On day 5 I wore my Squat shoes. I thought this would be and has historically been a good choice. All my best Squats have been done in these Squat shoes. Unfortunately these shoes pushed me over forward too much and it buggered my lower back. The next morning I was considering going to see a Dr. because the ache I was feeling was down near my coxis. A day off training and a day of easy training really helped. Today's training was much better. I didn't finish everything I was scheduled for but I went up in weight and I feel better now.
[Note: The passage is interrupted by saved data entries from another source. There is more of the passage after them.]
Lemma apply_op_keeps_handle w o :
  is_close o = false -> is_Some (_watcher_thread w) ->
  _watcher_thread (apply_op behaviour w o) = _watcher_thread w.
Proof.
  intros Hnc [tid Hheld]. destruct o; simpl in *; try done.
  - by rewrite (watch_run_held _ _ _ _ _ _ _ Hheld).
  - apply unwatch_run_fields.
  - apply (listener_turn_moves behaviour tid0 y w).
Qed.

Lemma close_threads_length pending w :
  length (threads (close behaviour pending w).1) = length (threads w).
Proof.
  unfold close. destruct (_watcher_thread w) as [tid|]; [|done].
  destruct (_watcher_thread_exit w) as [ev|]; [|done]. simpl.
  apply (moves_trans _ _ _ (set_exit_moves ev w)
           (join_moves behaviour tid pending (set_exit ev w))).
Qed.

(** With every thread ended and the handle still held, nothing but
    [close] brings a thread or an effect. *)
Lemma run_ops_dead later w tid :
  _watcher_thread w = Some tid ->
  (forall i, ~ alive w i) ->
  (forall o, o ∈ later -> is_close o = false) ->
  let w' := run_ops behaviour later w in
  effects w' = effects w /\
  length (threads w') = length (threads w) /\
  _watcher_thread w' = Some tid /\
  (forall i, ~ alive w' i).
Proof.
  revert w. induction later as [|o later IH]; intros w Hheld Hdead Hnc; simpl; [done|].
  assert (is_close o = false) as Ho by apply Hnc, list_elem_of_here.
  assert (effects (apply_op behaviour w o) = effects w /\
          length (threads (apply_op behaviour w o)) = length (threads w) /\
          (forall i, ~ alive (apply_op behaviour w o) i)) as (Hfx & Hlen & Hdead').
  { destruct o as [run c cb timeout la|run cb|pending|tid'|tid' y]; simpl in *;
      try done.
    - by rewrite (watch_run_held _ _ _ _ _ _ _ Hheld).
    - destruct (unwatch_run_fields run cb w) as (_ & _ & Hts & Hfx).
      split; [done|]. split; [by rewrite Hts|].
      intros i (t & Ht & Hs). apply (Hdead i). exists t. by rewrite <- Hts.
    - pose proof (listener_listening_moves tid' w) as Hm.
      split; [done|]. split; [apply Hm|].
      intros i Ha. apply (Hdead i). by eapply moves_alive.
    - by rewrite listener_turn_stopped. }
  destruct (IH (apply_op behaviour w o)) as (Hfx2 & Hlen2 & Hheld2 & Hdead2);
    [|done| |].
  - rewrite apply_op_keeps_handle; [done|done|by exists tid].
  - intros o' Ho'. by apply Hnc, list_elem_of_further.
  - split; [congruence|]. split; [congruence|]. done.
Qed.

Lemma run_ops_app ops1 ops2 w :
  run_ops behaviour (ops1 ++ ops2) w = run_ops behaviour ops2 (run_ops behaviour ops1 w).
Proof. apply foldl_app. Qed.

(** C10: [watch_run] starts a thread only when no thread is held, and
    of the operations on a watcher only [close] clears the handle.  So
    when, in some history, the held thread has ended without [close],
    then through all that follows short of a [close] the listener makes
    no call and logs nothing, no thread is started, and every
    [watch_run] registers and returns normally; a [close] followed by a
    [watch_run] whose listener comes up in time starts a new thread. *)
Theorem dead_listener_not_replaced :
  (forall w run c cb timeout la,
     length (threads (watch_run run c cb timeout la w).1.1) <> length (threads w) ->
     _watcher_thread w = None) /\
  (forall w o,
     is_close o = false -> is_Some (_watcher_thread w) ->
     _watcher_thread (apply_op behaviour w o) = _watcher_thread w) /\
  (forall ops tid,
     let w := run_ops behaviour ops new_watcher in
     _watcher_thread w = Some tid -> ~ alive w tid ->
     forall later,
       (forall o, o ∈ later -> is_close o = false) ->
       let w' := run_ops behaviour later w in
       effects w' = effects w /\
       length (threads w') = length (threads w) /\
       _watcher_thread w' = Some tid /\
       (forall i, ~ alive w' i) /\
       (forall run c cb timeout la,
          let r := watch_run run c cb timeout la w' in
          r.1.2 = None /\ threads r.1.1 = threads w' /\
          _handlers_dict r.1.1 !! run =
            Some (default [] (_handlers_dict w' !! run)
                  ++ [mkCallbackAfterCursor (c + 1) cb])) /\
       (forall pending run c cb timeout t,
          t <= Z.max 0 timeout ->
          let w2 := (watch_run run c cb timeout (Some t)
                       (close behaviour pending w').1).1.1 in
          _watcher_thread w2 = Some (length (threads w')) /\
          exists th, threads w2 !! length (threads w') = Some th /\
                     status th = Running /\ started_flag th = true)).
Proof.
  split; [|split].
  - intros w run c cb timeout la Hlen.
    destruct (_watcher_thread w) as [tid|] eqn:Hheld; [|done].
    by rewrite (watch_run_held _ _ _ _ _ _ _ Hheld) in Hlen.
  - apply apply_op_keeps_handle.
  - intros ops tid w Hheld Hended later Hnc w'.
    pose proof (history_consistent behaviour ops) as Hc. fold w in Hc.
    assert (forall i, ~ alive w i) as Hdead.
    { intros i Ha. pose proof Ha as Ha'. apply Hc in Ha'.
      rewrite Hheld in Ha'. injection Ha' as ->. done. }
    destruct (run_ops_dead later w tid Hheld Hdead Hnc)
      as (Hfx & Hlen & Hheld' & Hdead').
    fold w' in Hfx, Hlen, Hheld', Hdead'.
    split; [done|]. split; [done|]. split; [done|]. split; [done|]. split.
    + intros run c cb timeout la r. subst r.
      rewrite (watch_run_held _ _ _ _ _ _ _ Hheld'). simpl.
      split; [done|]. split; [done|]. apply lookup_insert_eq.
    + intros pending run c cb timeout t Ht w2.
      assert (consistent w') as Hc'.
      { subst w' w. rewrite <- run_ops_app. apply history_consistent. }
      assert (_watcher_thread (close behaviour pending w').1 = None) as Hnone.
      { rewrite close_consistent_eq by done. by rewrite Hheld'. }
      subst w2. rewrite (watch_run_unheld _ _ _ _ _ _ Hnone).
      assert (Event_wait timeout (Some t) = (Z.max 0 t, true)) as ->.
      { unfold Event_wait. by rewrite (proj2 (Z.leb_le _ _) Ht). }
      simpl. rewrite close_threads_length. split; [done|].
      exists {| exit_flag := false; started_flag := true; status := Running |}.
      split; [|done].
      apply lookup_app_Some. right. rewrite close_threads_length.
      split; [lia|]. by rewrite Nat.sub_diag.
Qed.

End DeadListener.

(** ** The lifecycle theorems at sample inputs *)


Lemma close_stops_listener_witness :
  let w := run_ops Samples.quiet Samples.two_watches new_watcher in
  let r := close Samples.quiet [] w in
  _watcher_thread w = Some 0%nat /\
  r.2 = Closed /\ _watcher_thread r.1 = None /\
  (exists t, threads r.1 !! 0%nat = Some t /\ exit_flag t = true /\ status t <> Running) /\
  close Samples.quiet [] r.1 = (r.1, Closed).
Proof.
  intros w r.
  pose proof (close_stops_listener Samples.quiet Samples.two_watches [] [])
    as (H1 & H2 & _ & H4 & H5 & _).
  split; [reflexivity|]. split; [exact H1|]. split; [exact H2|].
  split; [exact (H4 0%nat eq_refl)|exact H5].
Defined.

Lemma unwatch_run_spec_witness :
  let w := run_ops Samples.quiet Samples.two_watches new_watcher in
  let w' := unwatch_run "r1" 1%nat w in
  let y := Samples.notification (notify_payload "r1" 2) Samples.two_events in
  _handlers_dict w' !! "r1" = Some [mkCallbackAfterCursor 1 2%nat] /\
  unpack_payload (notify_payload "r1" 2) = Some ("r1", "2") /\
  invoked (effects (listener_turn Samples.quiet 0 y w'))
    = [(Function 2, Samples.step_event "r1" 20)] /\
  (Function 1, Samples.step_event "r1" 20)
    ∉ invoked (effects (listener_turn Samples.quiet 0 y w')).
Proof.
  intros w w' y.
  pose proof (unwatch_run_spec Samples.quiet Samples.two_watches "r1" 1%nat)
    as (_ & _ & _ & _ & _ & H).
  split; [reflexivity|]. split; [reflexivity|]. split; [reflexivity|].
  refine (H [] _ 0%nat y (notify_payload "r1" 2) "2" (Function 1)
            (Samples.step_event "r1" 20) eq_refl eq_refl eq_refl).
  intros o Ho. by apply elem_of_nil in Ho.
Defined.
Of course I am training in flat shoes and not in the heals of my Squat shoes.
Lots of Stretching and Leg Swings.
Squats - 3 sets/6 reps/bar, 3 sets/6 reps/135lbs, 2 sets/3 reps/225lbs.
My back is really feeling bad at this point time to switch to Bench Press.
Bench Press - 135lbs/8 reps, 3 sets/6 reps/245lbs.
Again my back is buggered and I can't even get into position to bench properly.
Leg Swings and Stretching.
Squats - bar/6 reps, 70kg/6 reps, 3 sets/6, 6, 8 reps/150kg
Bench Press - 60kg/8 reps, 2 sets/110kg/6 reps, 140kg/6 reps.
Still a bit cautious about my back I held back. Now I feel much better and will throw down next training day.